Lemma entries_before_spec shape : forall key id, positive shape -> product shape <= kMaxNumEntries ->
  byte_string key -> length key = (length shape * 4)%nat -> 0 <= id < product shape ->
  id < entries_before key shape <-> bytes_lt (entry_key shape id) key.
Proof.
  induction shape as [|n shape IH]; intros key id Hp Hm Hb Hl Hid.
  - destruct key; [|discriminate]. cbn. split; [lia|discriminate].
  - inversion Hp as [|? ? Hn Hs]; subst. pose proof (product_pos shape Hs) as HP.
    destruct (div_mod_product n shape id Hp Hid) as (Hd & Hr & Eid).
    rewrite product_cons in *.
    destruct (key_parts key shape Hb Hl) as (Hi & Ek & Hb2 & Hl2).
    pose proof (entries_before_range shape _ Hs Hb2 Hl2) as Hbr.
    specialize (IH (drop 4 key) (id mod product shape) Hs ltac:(nia) Hb2 Hl2 Hr).
    cbn [entries_before entry_key]. set (i := big_endian.Load32 key) in *.
    set (rest := drop 4 key) in *. clearbody i rest.
    rewrite Ek, bytes_lt_Store32, <- IH by (unfold u32_modulus, kMaxNumEntries in *; nia).
    destruct (Z.leb_spec n i); nia.
Qed.

(** The loop computes this number, after the id [e] of the preceding dimensions. *)
Lemma lower_bound_loop shape : forall key e mask m,
  positive shape -> byte_string key -> length key = (length shape * 4)%nat ->
  mask = 0 \/ mask = u32_modulus - 1 ->
  0 <= e -> (if mask =? 0 then e else e + 1) * product shape < u32_modulus ->
  0 < m -> m * product shape < u32_modulus ->
  exists mask',
  foldl lower_bound_step (e, mask, m) (index_sizes key shape) =
    (e * product shape + (if mask =? 0 then 0 else entries_before key shape), mask', m * product shape).
Proof.
  induction shape as [|n shape IH]; intros key e mask m Hp Hb Hl Hmask He He' Hm0 Hm.
  - exists mask. cbn. destruct (mask =? 0); repeat f_equal; lia.
  - inversion Hp as [|? ? Hn Hs]; subst. pose proof (product_pos shape Hs) as HP.
    rewrite product_cons in *.
    destruct (key_parts key shape Hb Hl) as (Hi & _ & Hb2 & Hl2).
    cbn [index_sizes foldl entries_before]. set (i := big_endian.Load32 key) in *.
    assert (Hnp : n <= n * product shape) by nia.
    assert (Hmn : n * product shape <= m * (n * product shape)) by nia.
    assert (Hmn' : m * n <= m * (n * product shape)) by nia.
    assert (Hn32 : n < u32_modulus) by lia.
    assert (Esize : u32 n = n) by (apply Z.mod_small; lia).
    assert (Em : u32 (m * n) = m * n) by (apply Z.mod_small; split; [nia|lia]).
    assert (Hland : forall x, 0 <= x < u32_modulus -> Z.land x (u32_modulus - 1) = x).
    { intros x Hx. change (u32_modulus - 1) with (Z.ones 32). rewrite Z.land_ones by lia.
      apply Z.mod_small, Hx. }
    unfold lower_bound_step at 2. rewrite Esize, Em.
    destruct Hmask as [->| ->].
    + cbn [Z.eqb] in He'. rewrite Z.eqb_refl.
      assert (Ee : u32 (u32 (e * n) + 0) = e * n).
      { rewrite Z.add_0_r. unfold u32. rewrite Zmod_mod. apply Z.mod_small. nia. }
      rewrite !Z.land_0_r, Ee.
      assert (Eif : (if n <=? i then (e * n, 0, m * n) else (e * n, 0, m * n)) = (e * n, 0, m * n))
        by (case_if; reflexivity).
      rewrite Eif.
      destruct (IH (drop 4 key) (e * n) 0 (m * n) Hs Hb2 Hl2) as [mask' E];
        [auto|nia|cbn [Z.eqb]; nia|nia|nia|].
      exists mask'. rewrite E. cbn [Z.eqb]. f_equal; [f_equal|]; lia.
    + assert (Ez : (u32_modulus - 1 =? 0) = false) by reflexivity. rewrite Ez in *.
      destruct (Z.leb_spec n i) as [Hge|Hlt].
      * rewrite Hland by lia.
        assert (Ee : u32 (u32 (e * n) + n) = e * n + n).
        { unfold u32. rewrite Zplus_mod_idemp_l. apply Z.mod_small. nia. }
        rewrite Ee.
        destruct (IH (drop 4 key) (e * n + n) 0 (m * n) Hs Hb2 Hl2) as [mask' E];
          [auto|nia|cbn [Z.eqb]; nia|nia|nia|].
        exists mask'. rewrite E. cbn [Z.eqb]. f_equal; [f_equal|]; lia.
      * rewrite Hland by lia.
        assert (Ee : u32 (u32 (e * n) + i) = e * n + i).
        { unfold u32. rewrite Zplus_mod_idemp_l. apply Z.mod_small. nia. }
        rewrite Ee.
        destruct (IH (drop 4 key) (e * n + i) (u32_modulus - 1) (m * n) Hs Hb2 Hl2) as [mask' E];
          [auto|nia|rewrite Ez; nia|nia|nia|].
        exists mask'. rewrite E, Ez. f_equal; [f_equal|]; lia.
Qed.

(** * Keys that are shorter or longer than the keys of entries *)

Lemma not_lt_zeros s n : byte_string s -> length s = n -> ~ bytes_lt s (replicate n 0).
Proof.
  intros Hs <-. induction Hs as [|x s Hx Hs IH]; cbn; [discriminate|].
  rewrite bytes_lt_cons. intros [Hlt|[-> Hlt]]; [unfold is_byte in Hx; lia|auto].
Qed.

(** Padding with zeros does not change the keys of the full length that are before. *)
Lemma bytes_lt_padded k : forall s n, byte_string s -> length s = (length k + n)%nat ->
  bytes_lt s (k ++ replicate n 0) <-> bytes_lt s k.
Proof.
  induction k as [|x k IH]; intros s n Hs Hl.
  - cbn in *. split; [intros H; destruct (not_lt_zeros s n Hs Hl H)|intros []%bytes_lt_nil].
  - destruct s as [|y s]; [discriminate|]. apply Forall_cons in Hs as [_ Hs].
    cbn [app]. rewrite !bytes_lt_cons, IH by (assumption || (cbn in Hl; lia)). reflexivity.
Qed.

Lemma bytes_lt_longer s k t : length s = length k -> t <> [] ->
  bytes_lt s (k ++ t) <-> bytes_lt s k \/ s = k.
Proof.
  revert k; induction s as [|y s IH]; intros [|x k] Hl Ht; try discriminate.
  - cbn [app]. rewrite bytes_lt_nil_l. tauto.
  - cbn [app]. rewrite !bytes_lt_cons, IH by (assumption || (injection Hl as Hl; exact Hl)).
    split; [intros [?|[-> [?| ->]]]; auto|intros [[?|[-> ?]]|[= -> ->]]; auto].
Qed.

(** The keys are ordered like the ids. *)
Lemma entry_key_lt shape a b : positive shape -> product shape <= kMaxNumEntries ->
  0 <= a < product shape -> 0 <= b < product shape ->
  a < b -> bytes_lt (entry_key shape a) (entry_key shape b).
Proof.
  revert a b. induction shape as [|n shape IH]; intros a b Hp Hm Ha Hb Hab; [cbn in *; lia|].
  destruct (div_mod_product n shape a Hp Ha) as (Hda & Hra & Ea).
  destruct (div_mod_product n shape b Hp Hb) as (Hdb & Hrb & Eb).
  inversion Hp as [|? ? Hn Hs]; subst. pose proof (product_pos shape Hs).
  rewrite product_cons in *. cbn [entry_key].
  rewrite bytes_lt_Store32 by (unfold u32_modulus, kMaxNumEntries in *; nia).
  destruct (Z.lt_trichotomy (a / product shape) (b / product shape)) as [|[Heq|]]; [auto| |nia].
  right. split; [exact Heq|]. apply IH; [exact Hs|nia|exact Hra|exact Hrb|nia].
Qed.

(** The keys for which the lower bound is exact. *)
Definition bound_ok (key : bytes) (shape : list Z) : Prop :=
  byte_string key /\
  ((length key <= length shape * 4)%nat \/ KeyToEntryId (take (length shape * 4) key) shape <> None).

Lemma KeyToEntryId_spec shape key r : positive shape -> product shape <= kMaxNumEntries ->
  byte_string key ->
  KeyToEntryId key shape = Some r <-> 0 <= r < product shape /\ key = entry_key shape r.
Proof.
  intros Hp Hm Hb. pose proof (product_pos shape Hp). unfold KeyToEntryId.
  destruct (Nat.eqb_spec (length shape * 4) (length key)) as [El|Hne]; cbn [negb].
  - rewrite zip_index_sizes, key_to_entry_id_spec;
      [|exact Hp|exact Hb|lia|lia|unfold u32_modulus, kMaxNumEntries in *; lia].
    split; [intros (id & Hid & E & ->); rewrite Z.mul_0_l, Z.add_0_l; auto|].
    intros [Hr E]. exists r. split; [exact Hr|]. split; [exact E|lia].
  - split; [discriminate|]. intros [_ ->]. rewrite length_entry_key in Hne. lia.
Qed.

Lemma LowerBound_spec shape key : positive shape -> product shape <= kMaxNumEntries ->
  bound_ok key shape ->
  0 <= LowerBoundToEntryId key shape <= product shape /\
  forall id, 0 <= id < product shape ->
    id < LowerBoundToEntryId key shape <-> bytes_lt (entry_key shape id) key.
Proof.
  intros Hp Hm [Hb Hk]. pose proof (product_pos shape Hp) as HP.
  unfold LowerBoundToEntryId. set (full := (length shape * 4)%nat) in *.
  set (padded := take _ key ++ _).
  assert (Hpb : byte_string padded).
  { unfold padded. apply Forall_app. split; [apply Forall_take, Hb|].
    apply Forall_replicate. unfold is_byte. lia. }
  assert (Hpl : length padded = full).
  { unfold padded. rewrite length_app, length_take, length_replicate. lia. }
  rewrite zip_index_sizes.
  destruct (lower_bound_loop shape padded 0 (u32_modulus - 1) 1 Hp Hpb Hpl) as [mask' E];
    [auto|lia|change (u32_modulus - 1 =? 0) with false; cbv iota|lia| |];
    [unfold u32_modulus, kMaxNumEntries in *; lia..|].
  rewrite E. change (u32_modulus - 1 =? 0) with false. cbv iota.
  rewrite Z.mul_0_l, Z.add_0_l, Z.mul_1_l.
  pose proof (entries_before_range shape padded Hp Hpb Hpl) as Hr.
  assert (Hspec : forall id, 0 <= id < product shape ->
    id < entries_before padded shape <-> bytes_lt (entry_key shape id) padded)
    by (intros id Hid; apply entries_before_spec; assumption).
  destruct (Nat.ltb_spec full (length key)) as [Hlong|Hshort].
  - assert (Ep : padded = take full key).
    { unfold padded. rewrite Nat.min_l by lia. rewrite Nat.sub_diag. apply app_nil_r. }
    destruct Hk as [Hk|Hk]; [lia|].
    destruct (KeyToEntryId (take full key) shape) as [id0|] eqn:E0; [|congruence].
    apply KeyToEntryId_spec in E0 as [Hid0 E0]; [|assumption..|rewrite <- Ep; exact Hpb].
    rewrite <- Ep in E0.
    assert (Ebefore : entries_before padded shape = id0).
    { set (n := entries_before padded shape) in *. clearbody n.
      pose proof (Hspec id0 Hid0) as H0. rewrite <- E0 in H0.
      pose proof (bytes_lt_irrefl padded) as Hirr.
      destruct (Z.lt_trichotomy n id0) as [Hlt|[Heq|Hgt]]; [exfalso|exact Heq|tauto].
      apply (Z.lt_irrefl n), (Hspec n); [lia|]. rewrite E0. apply entry_key_lt; assumption || lia. }
    rewrite Ebefore. rewrite (proj2 (Z.ltb_lt id0 (product shape))) by lia.
    assert (Eu : u32 (id0 + 1) = id0 + 1)
      by (apply Z.mod_small; unfold u32_modulus, kMaxNumEntries in *; lia).
    rewrite Eu. split; [lia|]. intros id Hid.
    rewrite <- (take_drop full key) at 1. rewrite <- Ep.
    rewrite bytes_lt_longer.
    2: { rewrite length_entry_key, Hpl. reflexivity. }
    2: { intros En. apply (f_equal length) in En. rewrite length_drop in En. cbn in En. lia. }
    rewrite <- Hspec, Ebefore by exact Hid. split.
    + intros Hlt. destruct (decide (id = id0)) as [->|]; [auto|left; lia].
    + intros [Hlt|Heq]; [lia|]. rewrite <- Heq in E0.
      assert (Some id = Some id0) as [= ->]; [|lia].
      rewrite <- (proj2 (KeyToEntryId_spec shape padded id Hp Hm Hpb) (conj Hid (eq_sym Heq))).
      apply KeyToEntryId_spec; try assumption. split; [exact Hid0|]. congruence.
  - split; [exact Hr|]. intros id Hid. rewrite Hspec by exact Hid. unfold padded.
    rewrite Nat.min_r, take_ge by lia.
    apply bytes_lt_padded; [apply entry_key_byte|]. rewrite length_entry_key. lia.
Qed.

### Work request
When a line in the material above includes the word "Esize", copy that line.

### Your response
    assert (Esize : u32 n = n) by (apply Z.mod_small; lia).
    unfold lower_bound_step at 2. rewrite Esize, Em.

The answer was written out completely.